Cool can't wait to watch all come together.


----------



## Jesus Freak (Dec 31, 2011)

Cant wait to see the finish product!


----------



## Scrambler84 (Dec 8, 2011)

This is going to be cool when you finish it sure wanna see how your trigger mechanism works.. look forward to the progress on this ..


----------



## XxDollarBillxX (Apr 28, 2011)

and this is what the follow topic button was made for, looks good so far keep the pics coming


----------



## e~shot (Jun 3, 2010)

That is a cool project, can't wait


----------



## tokSick (Jan 25, 2012)

That one is gonna be great, hope it will be finished soon.


----------



## face.xD (Dec 28, 2011)

Good idea!


----------



## Charles (Aug 26, 2010)

Like the others, I am really looking forward to seeing the finished project!

Cheers ...... Charles


----------



## f00by (May 18, 2010)

Oooh.

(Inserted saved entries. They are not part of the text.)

(** * Momentum-Research: survivorship-free panel and turnover-aware backtest

    A shallow embedding of the parts of the repository that build index
    membership, mask prices, form long/short weights and charge turnover:

    - [src/data/turnover.py]
    - [src/analysis_survivorship_free.py] (signals, gate, weights, gross)
    - [src/data/build_sp500_history.py]
    - [src/data/panel_from_membership.py]

    Numbers.  The code computes in IEEE doubles.  A float is the rational
    [Q] it holds and NaN is [None].  In [Frame], [Turnover], [Analysis]
    and [Backtest] the operations are exact, and what is stated over them
    does not turn on rounding: zeros, orderings, bounds with room to
    spare, and the formulas the code evaluates.  Where rounding decides,
    in the sum of the absolute weights, [Binary64] and [Turnover64] round
    every operation to the nearest double.

    Frames.  A pandas Series is a list of cells in column order and a
    DataFrame is a list of such rows in date order.  The frames
    [turnover.py] and [main] combine all derive from one masked price
    frame and carry the same dates and tickers, so a label is its
    position; where two rows differ in length the missing positions count
    as absent labels.  The price and membership frames of
    [panel_from_membership.py] keep their labels.

    Sets and dictionaries are stdpp's [gset] and [gmap]; a call that can
    raise returns the exception or the value. *)

From Stdlib Require Import QArith Qabs Qround Qpower Lqa Lia ZArith List String Ascii Sorting Floats.
From stdpp Require Import base option list gmap strings sorting.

Can't wait!

f00bs


----------



## jayw81 (Dec 11, 2011)

Technical Discussion:

So, here are some more details regarding the plans for this baby...

Weight: Acrylic is pretty heavy, especially in this thickness. I will update with exact weight figures when I measure it but yeah.. It's heavy. Weight reduction will be a focal point and will likely take the form of either hollowed out areas covered with aluminium plate or a skeletonised stock (tubular stock extension with adjustable acrylic butt). The tubular stock would be useful for ammo storage. Also to consider is that the rifle balance must be kept right.. Trial and error will determine the sweet spot for that one. Last consideration for weight is the need for aesthetic appeal, it's gotta look sweet!

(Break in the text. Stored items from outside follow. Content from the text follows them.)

(** * umbled: an IRC presence bot that tolerates connection errors

    A shallow embedding of [umbled.go] and the properties of its
    configuration parser, its error log and its session loop.

    Go strings are byte sequences: they are [string] here, one [ascii] per
    byte.  The IRC client ([godrop.Client]), the wall clock and the
    diagnostic log live outside the program: every call on them is an
    [Event] appended to a trace, and their answers come from an [Env] that
    may depend on everything that happened before. *)

From Stdlib Require Import ZArith Ascii String.
From stdpp Require Import base option list strings gmap.

Local Open Scope Z_scope.

(** ** The parts of the Go library the program relies on *)

Module time.

(** A [time.Time]: an instant, in nanoseconds since the Unix epoch, and
    the offset of its zone in seconds east of UTC. *)
Record Time : Type := mkTime { unixNano : Z; zoneOffset : Z }.

(** A [time.Duration] is an int64 count of nanoseconds. *)
Definition Nanosecond : Z := 1.
Definition Second : Z := 1000000000 * Nanosecond.
Definition Minute : Z := 60 * Second.
Definition minDuration : Z := - 2 ^ 63.
Definition maxDuration : Z := 2 ^ 63 - 1.

(** The zero [Time]: January 1 of year 1, 00:00:00 UTC. *)
Definition zero : Time := mkTime (-62135596800 * Second) 0.

(** [t.Sub(u)]: the duration [t - u], or the largest (smallest) duration
    when the difference does not fit. *)
Definition Sub (t u : Time) : Z :=
  let d := unixNano t - unixNano u in
  if d <? minDuration then minDuration
  else if maxDuration <? d then maxDuration
  else d.

(** Decimal digits of a natural number, most significant first. *)
Fixpoint digitsFuel (fuel : nat) (n : Z) (acc : string) : string :=
  match fuel with
  | O => acc
  | S fuel' =>
      let acc' := String (ascii_of_nat (48 + Z.to_nat (n mod 10))) acc in
      if n <? 10 then acc' else digitsFuel fuel' (n / 10) acc'
  end.

Definition digits (n : Z) : string :=
  digitsFuel (S (Z.to_nat (Z.log2 n))) n "".

Fixpoint zeros (n : nat) : string :=
  match n with O => "" | S n' => String "0" (zeros n') end.

(** [appendInt]: [x] in decimal, zero-padded to [width] digits, with a
    leading minus sign when negative. *)
Definition appendInt (x : Z) (width : nat) : string :=
  let d := digits (Z.abs x) in
  (if x <? 0 then "-" else "") +:+ zeros (width - String.length d) +:+ d.

(** The civil date of a day count relative to 1970-01-01. *)
Definition civil (days : Z) : Z * Z * Z :=
  let z := days + 719468 in
  let era := z / 146097 in
  let doe := z mod 146097 in
  let yoe := (doe - doe / 1460 + doe / 36524 - doe / 146096) / 365 in
  let doy := doe - (365 * yoe + yoe / 4 - yoe / 100) in
  let mp := (5 * doy + 2) / 153 in
  let d := doy - (153 * mp + 2) / 5 + 1 in
  let m := if mp <? 10 then mp + 3 else mp - 9 in
  let y := yoe + era * 400 + (if m <=? 2 then 1 else 0) in
  (y, m, d).

(** The zone suffix of the layout element [Z07:00]. *)
Definition zoneSuffix (offset : Z) : string :=
  if offset =? 0 then "Z"
  else
    let zone := Z.quot offset 60 in
    let a := Z.abs zone in
    (if zone <? 0 then "-" else "+")
      +:+ appendInt (a / 60) 2 +:+ ":" +:+ appendInt (a mod 60) 2.

(** [t.Format(time.RFC3339)], layout [2006-01-02T15:04:05Z07:00]. *)
Definition formatRFC3339 (t : Time) : string :=
  let secs := unixNano t / Second + zoneOffset t in
  let '(y, m, d) := civil (secs / 86400) in
  let sod := secs mod 86400 in
  appendInt y 4 +:+ "-" +:+ appendInt m 2 +:+ "-" +:+ appendInt d 2
    +:+ "T" +:+ appendInt (sod / 3600) 2 +:+ ":"
    +:+ appendInt (sod mod 3600 / 60) 2 +:+ ":"
    +:+ appendInt (sod mod 60) 2 +:+ zoneSuffix (zoneOffset t).

End time.

(** Go's [error] values.  [io.EOF] is a sentinel compared by identity; every
    other error is known to the program by its text only. *)
Inductive error : Type :=
| io_EOF
| errorString (msg : string).

Definition Error (e : error) : string :=
  match e with
  | io_EOF => "EOF"
  | errorString msg => msg
  end.

Definition is_EOF (e : error) : bool :=
  match e with io_EOF => true | errorString _ => false end.

Module irc.

(** An [irc.Message] as the client library hands it over. *)
Record Message : Type :=
  mkMessage { Prefix : string; Command : string; Params : list string }.

(** Modelled from the spec: the constant [irc.ReplyWelcome] belongs to the
    [irc] package, which is not among the sources; the welcome reply is
    the numeric 001. *)
Definition ReplyWelcome : string := "001".

End irc.

(** A value passed as [interface{}]: the program formats strings, errors
    and messages; a value of another type is known by a name only. *)
Inductive any : Type :=
| AnyString (s : string)
| AnyError (e : error)
| AnyMessage (m : irc.Message)
| AnyOther (name : string).

(** What the model takes from the libraries as given: how a message renders
    itself ([String()]), the name of a value's dynamic type, how a value
    prints under a verb other than [%s] and [%v], the output of [Sprintf]
    for formats with directives other than the ones interpreted below (a
    single directive with flags, a width or a precision among them), and
    [strconv.Quote]. *)
Record Lib : Type := mkLib {
  MessageString : irc.Message -> string;
  TypeName : any -> string;
  FormatVerb : ascii -> any -> string;
  SprintfOther : string -> list any -> string;
  Quote : string -> string
}.

Module fmt.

Strength: Not having had much experience in working with acrylic I'm gonna go kinda overboard with strengthening the major stress points on the rifle. The weakest point I can see is the barrel section. The plan here is to maintain reasonable thickness of material (in this case 28x28mm) and reinforce the barrel with two lengths of 25x12x3mm aluminium angle. This will be bolted/screwed to the barrel at regular intervals of approx 100mm. All bolt holes and through holes present a concern for strength reduction as well. These will be reinforced by inserting a section of stainless steel tubing and secured with epoxy resin. These will also prevent a large amount of the compressive forces from the bolts being transferred to the acrylic directly. This makes me feel better since I don't know the compression strength of acrylic.

Firing Mech: My plan it to use a slotting drill bit to do some lo-tech milling to create a space for the trigger and release mechanism. More details on this later with accompanying drawings.

Aesthetics: Still not sure what the final design will look like but I will be looking through a bunch of rifle pics and adjusting it to resemble the ones I like best. I expect the acrylic to look quite striking when the piece is complete and plan to contrast the clear plastic with satin finish aluminium and stainless where reinforcement is required.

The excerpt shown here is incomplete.